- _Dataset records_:
(** * get-proxies.py: the proxy pool lifecycle engine

    A shallow embedding of [src/get-proxies.py] (storage, validator,
    fetcher, rotator and the pool manager) together with the properties of
    the natural-language specification that are stated about it.

    Conventions of the embedding.
    - A Python [str] is a [string]; every character stands for a code point
      below 256.
    - A Python [list] or [deque] of endpoints is a [list string]; a Python
      [set] of endpoints is a [gset string].
    - A call that may raise returns a [Py.result]; every [try]/[except] of
      the source is written out as a [match] on that result.
    - The network, the clock and the file system are inputs: a [world]
      record of oracles and a [disk] value threaded through the calls. *)

From Stdlib Require Import ZArith String Ascii List Bool Lia DecimalString.
From stdpp Require Import base list strings gmap sets.

(** ** The Python primitives the source relies on *)

Module Py.

Inductive exn : Type :=
| IndexError
| ValueError
| OSError
| JSONDecodeError.

Inductive result (A : Type) : Type :=
| Ok (a : A)
| Raise (e : exn).
Arguments Ok {A} a.
Arguments Raise {A} e.

Definition bind {A B : Type} (r : result A) (k : A -> result B) : result B :=
  match r with
  | Ok a => k a
  | Raise e => Raise e
  end.

(** [seq[i]] for a non-negative index: [IndexError] out of range. *)
Definition getitem {A : Type} (l : list A) (i : nat) : result A :=
  match l !! i with
  | Some a => Ok a
  | None => Raise IndexError
  end.

(** [s.split(sep)] for a one-character separator: always at least one
    piece, the pieces are the maximal runs between separators. *)
Fixpoint split (sep : ascii) (s : string) : list string :=
  match s with
  | EmptyString => [EmptyString]
  | String c s' =>
      if Ascii.eqb c sep then EmptyString :: split sep s'
      else match split sep s' with
           | [] => [String c EmptyString]
           | piece :: pieces => String c piece :: pieces
           end
  end.

(** White space as [int()] sees it: the ASCII blanks tab, line feed,
    vertical tab, form feed, carriage return and space, and the two
    Latin-1 spaces U+0085 and U+00A0. *)
Definition is_space (c : ascii) : bool :=
  let n := nat_of_ascii c in
  (Nat.leb 9 n && Nat.leb n 13) || Nat.eqb n 32 || Nat.eqb n 133 || Nat.eqb n 160.

Definition digit_value (c : ascii) : option Z :=
  let n := nat_of_ascii c in
  if Nat.leb 48 n && Nat.leb n 57 then Some (Z.of_nat (n - 48)) else None.

Fixpoint lstrip (l : list ascii) : list ascii :=
  match l with
  | c :: l' => if is_space c then lstrip l' else l
  | [] => []
  end.

Definition strip (l : list ascii) : list ascii :=
  rev (lstrip (rev (lstrip l))).

(** Decimal digits with single underscores allowed between two digits.
    [acc] is the value so far, [n] the number of digits read, [after_digit]
    tells whether the previous character was a digit. *)
Fixpoint digits (l : list ascii) (acc : Z) (n : nat) (after_digit : bool)
  : option (Z * nat) :=
  match l with
  | [] => if after_digit then Some (acc, n) else None
  | c :: l' =>
      match digit_value c with
      | Some d => digits l' (10 * acc + d)%Z (S n) true
      | None =>
          if Ascii.eqb c "_"%char && after_digit then digits l' acc n false
          else None
      end
  end.

(** CPython's default bound on the number of digits [int()] converts. *)
Definition int_max_str_digits : nat := 4300.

- _TASK DIRECTIONS_: Each line from the one containing "piece, the pieces" to the last line above must be returned exactly, and no line outside that range.

- _WRITTEN RESPONSE_:
    piece, the pieces are the maximal runs between separators. *)
Fixpoint split (sep : ascii) (s : string) : list string :=
  match s with
  | EmptyString => [EmptyString]
  | String c s' =>
      if Ascii.eqb c sep then EmptyString :: split sep s'
      else match split sep s' with
           | [] => [String c EmptyString]
           | piece :: pieces => String c piece :: pieces
           end
  end.

(** White space as [int()] sees it: the ASCII blanks tab, line feed,
    vertical tab, form feed, carriage return and space, and the two
    Latin-1 spaces U+0085 and U+00A0. *)
Definition is_space (c : ascii) : bool :=
  let n := nat_of_ascii c in
  (Nat.leb 9 n && Nat.leb n 13) || Nat.eqb n 32 || Nat.eqb n 133 || Nat.eqb n 160.

Definition digit_value (c : ascii) : option Z :=
  let n := nat_of_ascii c in
  if Nat.leb 48 n && Nat.leb n 57 then Some (Z.of_nat (n - 48)) else None.

Fixpoint lstrip (l : list ascii) : list ascii :=
  match l with
  | c :: l' => if is_space c then lstrip l' else l
  | [] => []
  end.

Definition strip (l : list ascii) : list ascii :=
  rev (lstrip (rev (lstrip l))).

(** Decimal digits with single underscores allowed between two digits.
    [acc] is the value so far, [n] the number of digits read, [after_digit]
    tells whether the previous character was a digit. *)
Fixpoint digits (l : list ascii) (acc : Z) (n : nat) (after_digit : bool)
  : option (Z * nat) :=
  match l with
  | [] => if after_digit then Some (acc, n) else None
  | c :: l' =>
      match digit_value c with
      | Some d => digits l' (10 * acc + d)%Z (S n) true
      | None =>
          if Ascii.eqb c "_"%char && after_digit then digits l' acc n false
          else None
      end
  end.

(** CPython's default bound on the number of digits [int()] converts. *)
Definition int_max_str_digits : nat := 4300.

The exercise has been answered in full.